» WHAT IS EXPECTED
Find the line with "let C := set_col0_inf C in" in the records below. Copy it and every line after it, up to and including the line with "let dtw := mget".
START EXTRACTED INFORMATION
(** * Dynamic Time Warping: the engines of [traj_dist/pydist/dtw.py]

    A shallow embedding of [e_dtw], [e_extract_dtw_warping_path] and
    [s_dtw], and the properties of the cost matrix, the backpointer
    matrix and the reconstructed warping path.

    Numeric models.  The loops are embedded twice.

    In the first embedding a cell of the numpy matrix [C] is either a
    finite number or [float('inf')]: a finite value is an exact rational
    ([Qc], canonical fractions, so that [=] is numeric equality),
    addition is exact, and [+inf] is a constructor of its own.  The
    point-distance collaborators [eucl_dist] and [great_circle_distance]
    live in modules that are imported by the source file and are
    parameters of the development; here they return a finite number.
    This embedding carries the properties that compare cells with each
    other or read the backpointers off the comparisons: the tie-break,
    the recurrence, the bounds by a neighbour, symmetry, monotonicity.

    In the second embedding, the module [Float64], a cell is an IEEE 754
    binary64 number, as in the source: sums are rounded and overflow to
    [+inf], and a collaborator may return any float.  It carries the
    properties that depend on a sum being finite or on the value of a
    sum: the finiteness of the interior, the first column of the
    backpointer matrix, the path reconstructed from it, and the returned
    scalar as the sum of the distances along that path. *)

From Stdlib Require Import ZArith QArith Qcanon Qround Lia Lqa Floats.
From stdpp Require Import base numbers option list.

Local Open Scope Z_scope.
Local Open Scope nat_scope.

(** ** Costs: finite numbers and [float('inf')] *)

Inductive cost : Type :=
  | Fin (q : Qc)
  | Inf.

Global Instance cost_eq_dec : EqDecision cost.
Proof. solve_decision. Defined.

Global Instance cost_inhabited : Inhabited cost := populate Inf.

(** [a + b] on floats. *)
Definition cost_add (a b : cost) : cost :=
  match a, b with
  | Fin x, Fin y => Fin (x + y)%Qc
  | _, _ => Inf
  end.

(** [a < b] on floats. *)
Definition cost_ltb (a b : cost) : bool :=
  match a, b with
  | Fin x, Fin y => bool_decide (x < y)%Qc
  | Fin _, Inf => true
  | Inf, _ => false
  end.

(** The order the comparisons decide, as propositions. *)
Definition cost_lt (a b : cost) : Prop :=
  match a, b with
  | Fin x, Fin y => (x < y)%Qc
  | Fin _, Inf => True
  | Inf, _ => False
  end.

Definition cost_le (a b : cost) : Prop :=
  match a, b with
  | Fin x, Fin y => (x ≤ y)%Qc
  | _, Inf => True
  | Inf, Fin _ => False
  end.

Definition is_finite (c : cost) : Prop := ∃ q, c = Fin q.

(** ** [np.argmin] and the builtin [min] *)

(** [np.argmin] scans the array from the left, keeps the running minimum
    [mp] and its index [idx], and moves only when an element is strictly
    smaller: the first index of the minimum wins. *)
Fixpoint argmin_from (mp : cost) (idx i : nat) (l : list cost) : nat :=
  match l with
  | [] => idx
  | x :: l' =>
      if cost_ltb x mp then argmin_from x i (S i) l'
      else argmin_from mp idx (S i) l'
  end.

(** On the empty array numpy raises; [e_dtw] calls it on three elements. *)
Definition argmin (l : list cost) : nat :=
  match l with
  | [] => 0
  | x :: l' => argmin_from x 0 1 l'
  end.

(** The builtin [min(a, b, c)]: the first argument is kept unless a later
    one is strictly smaller. *)
Definition py_min3 (a b c : cost) : cost :=
  let m := a in
  let m := if cost_ltb b m then b else m in
  if cost_ltb c m then c else m.

(** ** Matrices: a numpy array or a list of lists, read and written by index *)

Abbreviation matrix A := (list (list A)) (only parsing).

(** [M[i, j]] and [M[i][j]].  The engines read and write inside the
    matrices only (the shapes are part of the loop invariant [filled_to]),
    where the default of the total lookup plays no part. *)
Definition mget {A} `{!Inhabited A} (M : matrix A) (i j : nat) : A :=
  (M !!! i) !!! j.

(** [M[i, j] = v] and [M[i][j] = v]. *)
Definition mset {A} (M : matrix A) (i j : nat) (v : A) : matrix A :=
  alter (λ row, <[j:=v]> row) i M.

(** [np.zeros((n, m))] *)
Definition zeros (n m : nat) : matrix cost := replicate n (replicate m (Fin 0%Qc)).

(** [C[1:, 0] = float('inf')] *)
Definition set_col0_inf (C : matrix cost) : matrix cost :=
  imap (λ i row, match i with 0 => row | S _ => <[0:=Inf]> row end) C.

(** [C[0, 1:] = float('inf')] *)
Definition set_row0_inf (C : matrix cost) : matrix cost :=
  alter (λ row, imap (λ j x, match j with 0 => x | S _ => Inf end) row) 0 C.

(** [C[1:, 1:]] *)
Definition interior (C : matrix cost) : matrix cost := drop 1 <$> drop 1 C.

(** ** Points and trajectories *)

Abbreviation point := (Qc * Qc)%type (only parsing).

Global Instance point_inhabited : Inhabited point := populate (0%Qc, 0%Qc).

(** A backpointer cell: [None] or a tuple of two Python integers. *)
Abbreviation backptr := (option (Z * Z)) (only parsing).

Record dtw_state : Type := DtwState {
  st_C : matrix cost;
  st_W : matrix backptr
}.

(** ** Python list indexing: negative indices count from the end *)

Definition py_index {A} (l : list A) (i : Z) : option A :=
  if (0 <=? i)%Z then l !! Z.to_nat i
  else if (- Z.of_nat (length l) <=? i)%Z
       then l !! Z.to_nat (Z.of_nat (length l) + i)
       else None.

Inductive py_exception : Type :=
  | IndexError
  | TypeError.

(** The outcome of a loop run with a bound on the number of times its
    condition is evaluated. *)
Inductive outcome (A : Type) : Type :=
  | Returns (a : A)
  | Raises (e : py_exception)
  | OutOfFuel.
Global Arguments Returns {A} a.
Global Arguments Raises {A} e.
Global Arguments OutOfFuel {A}.

Section Engines.

(** The collaborators. [eucl_dist] takes two points,
    [great_circle_distance] their four coordinates. *)
Variable eucl_dist : point → point → Qc.
Variable great_circle_distance : Qc → Qc → Qc → Qc → Qc.

(** *** [e_dtw] *)

(** The candidates [[C[i, j-1], C[i-1, j-1], C[i-1, j]]] and their
    positions [[(i,j-1), (i-1,j-1), (i-1,j)]]. *)
Definition candidates (C : matrix cost) (i j : nat) : list cost :=
  [mget C i (j - 1); mget C (i - 1) (j - 1); mget C (i - 1) j].

Definition candidate_cells (i j : nat) : list (nat * nat) :=
  [(i, j - 1); (i - 1, j - 1); (i - 1, j)].

(** The body of the inner loop. *)
Definition e_dtw_cell (t0 t1 : list point) (i j : nat) (st : dtw_state) : dtw_state :=
  let C := st_C st in
  let W := st_W st in
  let min_is_from_idx := argmin (candidates C i j) in
  let min_from_distance := candidates C i j !!! min_is_from_idx in
  let min_is_from := candidate_cells i j !!! min_is_from_idx in
  let C := mset C i j
             (cost_add (Fin (eucl_dist (t0 !!! (i - 1)) (t1 !!! (j - 1))))
                       min_from_distance) in
  let W :=
    if bool_decide (i = 1) && bool_decide (j = 1)
    then mset W (i - 1) (j - 1) None
    else mset W (i - 1) (j - 1)
           (Some (Z.of_nat (min_is_from.1) - 1, Z.of_nat (min_is_from.2) - 1)%Z) in
  DtwState C W.

(** [for j in np.arange(n1) + 1] *)
Definition e_dtw_row (t0 t1 : list point) (i : nat) (st : dtw_state) : dtw_state :=
  foldl (λ st j, e_dtw_cell t0 t1 i j st) st (seq 1 (length t1)).

(** The state before the loops. *)
Definition e_dtw_init (t0 t1 : list point) : dtw_state :=
  let n0 := length t0 in
  let n1 := length t1 in
  let C := zeros (n0 + 1) (n1 + 1) in
  let W := replicate n0 (replicate n1 (None : backptr)) in
  let C := set_col0_inf C in
  let C := set_row0_inf C in
  DtwState C W.

(** The state after [for i in np.arange(n0) + 1]. *)
Definition e_dtw_loop (t0 t1 : list point) : dtw_state :=
  foldl (λ st i, e_dtw_row t0 t1 i st) (e_dtw_init t0 t1) (seq 1 (length t0)).

Definition e_dtw (t0 t1 : list point) : cost * matrix cost * matrix backptr :=
  let st := e_dtw_loop t0 t1 in
  let dtw := mget (st_C st) (length t0) (length t1) in
  (dtw, interior (st_C st), st_W st).

(** *** [s_dtw] *)

Definition s_dtw_cell (t0 t1 : list point) (i j : nat) (C : matrix cost) : matrix cost :=
  mset C i j
    (cost_add
       (Fin (great_circle_distance (t0 !!! (i - 1)).1 (t0 !!! (i - 1)).2
                                   (t1 !!! (j - 1)).1 (t1 !!! (j - 1)).2))
       (py_min3 (mget C i (j - 1)) (mget C (i - 1) (j - 1)) (mget C (i - 1) j))).

Definition s_dtw_row (t0 t1 : list point) (i : nat) (C : matrix cost) : matrix cost :=
  foldl (λ C j, s_dtw_cell t0 t1 i j C) C (seq 1 (length t1)).

Definition s_dtw_init (t0 t1 : list point) : matrix cost :=
  set_row0_inf (set_col0_inf (zeros (length t0 + 1) (length t1 + 1))).

Definition s_dtw_loop (t0 t1 : list point) : matrix cost :=
  foldl (λ C i, s_dtw_row t0 t1 i C) (s_dtw_init t0 t1) (seq 1 (length t0)).

Definition s_dtw (t0 t1 : list point) : cost :=
  mget (s_dtw_loop t0 t1) (length t0) (length t1).

End Engines.

(** ** [e_extract_dtw_warping_path] *)

(** The [while idxs != (0,0)] loop. [fuel] bounds the number of times the
    condition is evaluated.  [idxs] is [None] when the cell just read held
    [None]: the condition is then true and subscripting [idxs] raises. *)
Fixpoint walk (fuel : nat) (W : matrix backptr) (idxs : backptr)
    (path : list (Z * Z)) : outcome (list (Z * Z)) :=
  match fuel with
  | 0 => OutOfFuel
  | S fuel' =>
      if bool_decide (idxs = Some (0, 0)%Z)
      then Returns (reverse (path ++ [(0, 0)%Z]))
      else
        match idxs with
        | None => Raises TypeError
        | Some (a, b) =>
            match py_index W a with
            | None => Raises IndexError
            | Some row =>
                match py_index row b with
                | None => Raises IndexError
                | Some next => walk fuel' W next (path ++ [(a, b)])
                end
            end
        end
  end.

Definition e_extract_dtw_warping_path (fuel : nat) (W : matrix backptr) :
    outcome (list (Z * Z)) :=
  match py_index W 0 with
  | None => Raises IndexError
  | Some row0 =>
      walk fuel W (Some (Z.of_nat (length W) - 1, Z.of_nat (length row0) - 1)%Z) []
  end.

(** ** Concrete collaborators used in the examples *)

Definition Qc_abs (x : Qc) : Qc := if bool_decide (x < 0)%Qc then (- x)%Qc else x.

(** The taxicab distance: a metric on the plane that coincides with the
    Euclidean distance on two points that share a coordinate. *)
Definition taxicab (p q : point) : Qc :=
  (Qc_abs (p.1 - q.1) + Qc_abs (p.2 - q.2))%Qc.

(** The Euclidean distance of two lattice points, rounded down; exact on
    Pythagorean offsets. *)
Definition lattice_dist (p q : point) : Qc :=
  Qc_of_Z (Z.sqrt ((Qfloor (p.1 - q.1)%Qc) ^ 2 + (Qfloor (p.2 - q.2)%Qc) ^ 2)).

Definition pt (x y : Z) : point := (Qc_of_Z x, Qc_of_Z y).

Definition coords (x1 y1 x2 y2 : Qc) : Qc := taxicab (x1, y1) (x2, y2).

(** * Specification vocabulary *)

(** [n] rows of [m] cells each. *)
Definition has_shape {A} (n m : nat) (M : matrix A) : Prop :=
  length M = n ∧ ∀ i row, M !! i = Some row → length row = m.

(** The cells of the matrix after the three initialisation statements. *)
Definition init_cell (i j : nat) : cost :=
  match i, j with
  | 0, 0 => Fin 0%Qc
  | 0, S _ | S _, 0 => Inf
  | S _, S _ => Fin 0%Qc
  end.

(** The boundary policy: row 0 and column 0 of the padded matrix. *)
Definition boundary (C : matrix cost) (n0 n1 : nat) : Prop :=
  mget C 0 0 = Fin 0%Qc ∧
  (∀ i, 1 ≤ i ≤ n0 → mget C i 0 = Inf) ∧
  (∀ j, 1 ≤ j ≤ n1 → mget C 0 j = Inf).

(** The backpointer written for cell [(i,j)] when candidate [k] is chosen. *)
Definition backptr_of (i j k : nat) : backptr :=
  if bool_decide (i = 1) && bool_decide (j = 1) then None
  else Some (Z.of_nat ((candidate_cells i j !!! k).1) - 1,
             Z.of_nat ((candidate_cells i j !!! k).2) - 1)%Z.

(** Cell [(i,j)] holds what the loop body computes from its three
    neighbours, in the cost matrix and in the backpointer matrix. *)
Definition cell_ok (eucl_dist : point → point → Qc) (t0 t1 : list point)
    (st : dtw_state) (i j : nat) : Prop :=
  let k := argmin (candidates (st_C st) i j) in
  mget (st_C st) i j =
    cost_add (Fin (eucl_dist (t0 !!! (i - 1)) (t1 !!! (j - 1))))
             (candidates (st_C st) i j !!! k) ∧
  mget (st_W st) (i - 1) (j - 1) = backptr_of i j k.

(** The state when the loops are about to run the body at [(i,j)]: the
    cells before it in row-major order are computed. *)
Definition filled_to (eucl_dist : point → point → Qc) (t0 t1 : list point)
    (i j : nat) (st : dtw_state) : Prop :=
  has_shape (length t0 + 1) (length t1 + 1) (st_C st) ∧
  has_shape (length t0) (length t1) (st_W st) ∧
  boundary (st_C st) (length t0) (length t1) ∧
  ∀ a b, 1 ≤ a ≤ length t0 → 1 ≤ b ≤ length t1 → a < i ∨ (a = i ∧ b < j) →
         cell_ok eucl_dist t0 t1 st a b.

(** The recurrence holds at every cell when the loops are over. *)
Definition filled (eucl_dist : point → point → Qc) (t0 t1 : list point)
    (st : dtw_state) : Prop :=
  filled_to eucl_dist t0 t1 (S (length t0)) 1 st.

(** A step back from cell [(i,j)] to its predecessor [(i',j')], both in
    trajectory indices: one of left, diagonal, up. *)
Definition unit_step_back (i j i' j' : nat) : Prop :=
  i' ≤ i ≤ i' + 1 ∧ j' ≤ j ≤ j' + 1 ∧ (i' ≠ i ∨ j' ≠ j).

(** A backpointer matrix of [n0] rows and [n1] columns whose cell [(0,0)]
    holds [None] and whose other cells hold a unit step back. *)
Definition wf_backptrs (n0 n1 : nat) (W : matrix backptr) : Prop :=
  has_shape n0 n1 W ∧
  ∀ i j, i < n0 → j < n1 →
    if decide (i = 0 ∧ j = 0) then mget W i j = None
    else ∃ i' j' : nat,
        mget W i j = Some (Z.of_nat i', Z.of_nat j') ∧ unit_step_back i j i' j'.

(** The step the claim asks of two consecutive path entries, and the same
    step walked backwards. *)
Definition forward_step (p q : Z * Z) : Prop :=
  (q.1 = p.1 ∨ q.1 = p.1 + 1)%Z ∧ (q.2 = p.2 ∨ q.2 = p.2 + 1)%Z ∧
  (q.1 ≠ p.1 ∨ q.2 ≠ p.2).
END EXTRACTED INFORMATION
» THE ANSWER
  let C := set_col0_inf C in
  let C := set_row0_inf C in
  DtwState C W.

(** The state after [for i in np.arange(n0) + 1]. *)
Definition e_dtw_loop (t0 t1 : list point) : dtw_state :=
  foldl (λ st i, e_dtw_row t0 t1 i st) (e_dtw_init t0 t1) (seq 1 (length t0)).

Definition e_dtw (t0 t1 : list point) : cost * matrix cost * matrix backptr :=
  let st := e_dtw_loop t0 t1 in
  let dtw := mget (st_C st) (length t0) (length t1) in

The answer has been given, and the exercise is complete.